### Work task
Look through the entries below and return all lines including the word "MongoModel".

### Record excerpts
┄┄┄┄┄┄

Section Production.
Context {C : Type} {HO : MongoOps C} {HM : Mongo C} {HA : AnyCodec} {HB : BsonDecoder}.
Context {R : Type} {HRO : RedisOps R} {HR : Redis R} {HG : Gopart}.

Abbreviation ProductionQueue := (Queue (MongoStorage C) (RedisCache R) AuditLog).

(** The cache can name every queue stored, and every score is a number. *)
Definition cacheable (s : MongoStorage C) : Prop := forall qn i m,
  mongo_stored s qn i = Some m -> valid_queue qn /\ not_nan m.

(** C11. In production, with the MongoDB storage and the Redis cache, the
    recovery refills the cache and ends.  Start from a queue whose cache has no
    recovery state (a new or flushed Redis) and holds stored messages only,
    where every stored queue name is one the cache accepts and every score is
    a number, and the server answers the queries; run the task as many times
    as there are batches of 4000 messages, and once more when the last batch
    is full.  No call fails, the storage is unchanged, the recovery is marked
    as finished, and a message is in a pool of the cache exactly when it is
    stored. *)
Theorem production_recovery_completes (envs : list Env) (q : ProductionQueue)
    (Hstorage : mongo_inv (storage q)) (Hcache : redis_inv (cache q))
    (Hids : oids_unique (storage q)) (Hserver : answers_queries (storage q))
    (Hnames : cacheable (storage q)) (Hbacked : backed q)
    (Hfresh : key q RECOVERY_STORAGE_BREAKPOINT_KEY = "" /\ key q RECOVERY_RUNNING <> "true")
    (Hrounds : Z.of_nat (length (messages (storage q))) < recovery_batch * Z.of_nat (length envs)) :
  exists q', run_recovery envs q = Ret q' /\ storage q' = storage q /\ finished q' /\
    redis_inv (cache q') /\ in_step q'.
Proof using HM HR.
  apply (mongo_recovery_reaches (HRC := RedisCache_reliable) envs q); try done.
  intros qn i m Hm. destruct (Hnames qn i m Hm) as [Hq Hs]. split; [exact Hq|]. exact (clamp_not_nan m Hs).
Qed.

(** A stored message whose queue has braces in its name blocks the recovery:
    the storage takes it ([Insert] only checks that the name is not empty), and
    the cache refuses it and with it the batch it is in.  However often the
    task runs, the recovery is never marked as finished, and while it runs no
    message that has expired or exceeds a limit is removed. *)
Theorem recovery_blocked (envs : list Env) (q : ProductionQueue) qn i m
    (Hstorage : mongo_inv (storage q)) (Hcache : redis_inv (cache q))
    (Hids : oids_unique (storage q)) (Hserver : answers_queries (storage q))
    (Hstored : mongo_stored (storage q) qn i = Some m) (Hname : ~ valid_queue qn)
    (Hfresh : key q RECOVERY_STORAGE_BREAKPOINT_KEY = "" /\ key q RECOVERY_RUNNING <> "true")
    (Hruns : envs <> []) :
  exists q', run_recovery envs q = Ret q' /\ storage q' = storage q /\
    key q' RECOVERY_STORAGE_BREAKPOINT_KEY <> RECOVERY_FINISHED /\ key q' RECOVERY_RUNNING = "true" /\
    (forall env ongoing date, RemoveTTLMessages env ongoing date q' = Ret (q', (false, None))) /\
    (forall env ongoing, RemoveExceedingMessages env ongoing q' = Ret (q', (false, None))).
Proof using HM HR.
  destruct (recovery_stuck (HRS := MongoStorage_source) (HRC := RedisCache_reliable) (storage q) qn i m Hstorage (conj Hids Hserver) Hstored
    (redis_refuses qn Hname) envs q) as (q' & b & r & Hrun & Hst); try done; [|apply Hfresh..|].
  { apply Forall_true. intros env Hh. discriminate Hh. }
  exists q'. pose proof (stuck_no_removal _ _ _ _ _ Hst). pose proof Hst as [E _ Hrunning _ _ Hk [Hb _]].
  split_and!; try done; [|apply H..]. rewrite Hk. by apply bp_text_ok.
Qed.
End Production.

Section Cluster.
Context {C : Type} {HO : MongoOps C} {HM : Mongo C} {HA : AnyCodec} {HB : BsonDecoder}.
Context {R : Type} {HRO : RedisOps R} {HR : Redis R} {HG : Gopart} {N : nat} {HT : Topology N}.

(** The same with a Redis cluster. *)
Theorem cluster_recovery_completes (envs : list Env) (q : Queue (MongoStorage C) (ClusterCache R N) AuditLog)
    (Hstorage : mongo_inv (storage q)) (Hcache : cluster_inv (cache q))
    (Hids : oids_unique (storage q)) (Hserver : answers_queries (storage q))
    (Hnames : cacheable (storage q)) (Hbacked : backed q)
    (Hfresh : key q RECOVERY_STORAGE_BREAKPOINT_KEY = "" /\ key q RECOVERY_RUNNING <> "true")
    (Hrounds : Z.of_nat (length (messages (storage q))) < recovery_batch * Z.of_nat (length envs)) :
  exists q', run_recovery envs q = Ret q' /\ storage q' = storage q /\ finished q' /\
    cluster_inv (cache q') /\ in_step q'.
Proof using HM HR.
  apply (mongo_recovery_reaches (HRC := ClusterCache_reliable) envs q); try done.
  intros qn i m Hm. destruct (Hnames qn i m Hm) as [Hq Hs]. split; [split; [exact Hq|]|exact (clamp_not_nan m Hs)].
  by destruct (spec_stored_key (StorageSpec := MongoStorage_spec) _ _ _ _ Hstorage Hm) as (_ & _ & ? & _).
Qed.
End Cluster.

(** ** Witnesses, on the model servers *)

#[local] Existing Instances model_codec model_decoder chunks.

Lemma model_answers (s : MongoStorage MongoModel) : down (client s) = false -> answers_queries s.
Proof. intros Hd coll filter args. cbn. rewrite Hd. by eexists. Qed.

(** The object ids of the documents, to compare them in one computation. *)
Lemma oids_unique_decide (s : MongoStorage MongoModel) :
  bool_decide (NoDup (oid_of <$> (read_message <$> messages s))) = true -> oids_unique s.
Proof. apply bool_decide_eq_true. Qed.

(** A storage and an empty Redis, as after it was flushed. *)
Definition with_empty_cache (s : MongoStorage MongoModel) :
    Queue (MongoStorage MongoModel) (RedisCache RedisModel) AuditLog :=
  {| storage := s; cache := new_cache; auditor := []; metrics := [] |}.

Lemma with_empty_cache_backed s : backed (with_empty_cache s).
Proof.
  intros qn i Hn. exfalso. apply Hn. change (redis_where_is new_cache qn i = None).
  destruct (decide (valid_queue qn)) as [Hv|Hv]; [|by apply where_is_invalid].
  apply where_is_None; [exact Hv|]. intros P [x Hx]. discriminate.
Qed.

┄┄┄┄┄┄

### Task answer
Lemma model_answers (s : MongoStorage MongoModel) : down (client s) = false -> answers_queries s.
Lemma oids_unique_decide (s : MongoStorage MongoModel) :
Definition with_empty_cache (s : MongoStorage MongoModel) :
    Queue (MongoStorage MongoModel) (RedisCache RedisModel) AuditLog :=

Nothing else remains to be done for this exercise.